§ 12-1403
268 words·~1 min read·
/md/commercial-law/12-1403A research copy — for the controlling text, always check the official state or federal source. Not legal advice.
§12–1403.
(a)If a business entity cancels a merchant processing agreement before the expiration of the initial term agreed on by the credit card processor and the business entity, the credit card processor may not assess or charge a fee, fine, or penalty that exceeds $500.
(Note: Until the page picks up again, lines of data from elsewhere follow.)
Lemma plot_effects_witness :
  _handles (self (snd (plot (Ndarray tall) (Some "again") (colors_ "C1")
                         compared)))
  = key ++ [{| Mpl.label := "again"; Mpl.color := "C1" |}]
  /\ _handles (self (snd (plot (Ndarray (flat_array [1; 2; 3]%Z)) (Some "again")
                            (colors_ "C1") compared)))
     = key.
Proof.
  split.
  - destruct (plot (Ndarray tall) (Some "again") (colors_ "C1") compared)
      as [[cs|e] s'] eqn:E; [|vm_compute in E; discriminate].
    destruct (proj1 (plot_effects compared (Ndarray tall) (Some "again")
                       (colors_ "C1")) cs s' E)
      as (_ & _ & _ & _ & H & _).
    cbn [snd]. rewrite H. vm_compute. reflexivity.
  - destruct (plot (Ndarray (flat_array [1; 2; 3]%Z)) (Some "again")
                (colors_ "C1") compared)
      as [[cs|e] s'] eqn:E; [vm_compute in E; discriminate|].
    destruct (proj2 (plot_effects compared (Ndarray (flat_array [1; 2; 3]%Z))
                       (Some "again") (colors_ "C1")) e s' E)
      as (_ & H & _).
    cbn [snd]. rewrite H. vm_compute. reflexivity.
Defined.

(** X2. The levels of the first successful [plot] stay: every later
    successful [plot] that passes no [levels] keyword draws the same
    levels and leaves them on the instance. *)
Theorem plot_levels_persist (s s1 s2 : State) (d1 d2 : Data)
    (l1 l2 : option string) (k1 k2 : Kwargs) (cs1 cs2 : Mpl.ContourSet) :
  plot d1 l1 k1 s = (Ok cs1, s1) ->
  kw_levels k2 = None ->
  plot d2 l2 k2 s1 = (Ok cs2, s2) ->
  Mpl.cs_levels cs2 = Mpl.cs_levels cs1
  /\ levels (self s2) = Mpl.cs_levels cs1.
Proof.
  intros E1 Hk E2.
  destruct (plot_ok_inv s s1 d1 l1 k1 cs1 E1)
    as (_ & _ & L1 & (z1 & P1) & _).
  destruct (plot_ok_inv s1 s2 d2 l2 k2 cs2 E2)
    as (_ & _ & L2 & (z2 & P2) & _).
  rewrite Hk, L1 in P2. cbn [or_else] in P2.
  rewrite (process_levels_stable _ _ _ z2 P1) in P2.
  injection P2 as P2. split; congruence.
Qed.

Lemma plot_levels_persist_witness :
  exists cs1 cs2 s1 s2,
    plot (DataArray psi0) None no_kwargs (created psi) = (Ok cs1, s1)
    /\ plot (Ndarray tall) (Some "again") (colors_ "C1") s1 = (Ok cs2, s2)
    /\ Mpl.cs_levels cs2 = Mpl.cs_levels cs1
    /\ levels (self s2) = Mpl.cs_levels cs1.
Proof.
  destruct (plot (DataArray psi0) None no_kwargs (created psi))
    as [[cs1|e] s1] eqn:E1; [|vm_compute in E1; discriminate].
  destruct (plot (Ndarray tall) (Some "again") (colors_ "C1") s1)
    as [[cs2|e] s2] eqn:E2.
  - exists cs1, cs2, s1, s2. split; [reflexivity|]. split; [exact E2|].
    exact (plot_levels_persist (created psi) s1 s2 (DataArray psi0)
             (Ndarray tall) None (Some "again") no_kwargs (colors_ "C1")
             cs1 cs2 E1 eq_refl E2).
  - exfalso. vm_compute in E1. injection E1 as _ <-.
    vm_compute in E2. discriminate.
Defined.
(b)If a business entity terminates the merchant processing agreement after the expiration of the initial term agreed on by a credit card processor and a business entity, the credit card processor may not assess a fee, fine, or penalty, unless a credit card processor and a business entity have entered into a separate renewal merchant processing agreement.
(c)Subject to subsection
(d)of this section, a merchant processing agreement shall disclose clearly and conspicuously in bold, 12 point font the following information:
(1)The amount of any early termination fee, fine, penalty, or liquidated damages that may be assessed by the credit card processor for termination of a merchant processing agreement before the expiration of the initial term;
(2)The expiration date of the merchant processing agreement;
(3)The renewal date of the merchant processing agreement; and
(4)The customer service contact information of the credit card processor, including telephone number, mailing address, and e–mail address.
(d)The information required under subsection
(c)of this section shall be:
(1)Provided on the signature page of a merchant processing agreement; and
(2)Initialed separately by the business entity.
(e)The credit card processor shall provide a copy of the merchant processing agreement in electronic or paper form to the business entity at the time the business entity signs the merchant processing agreement.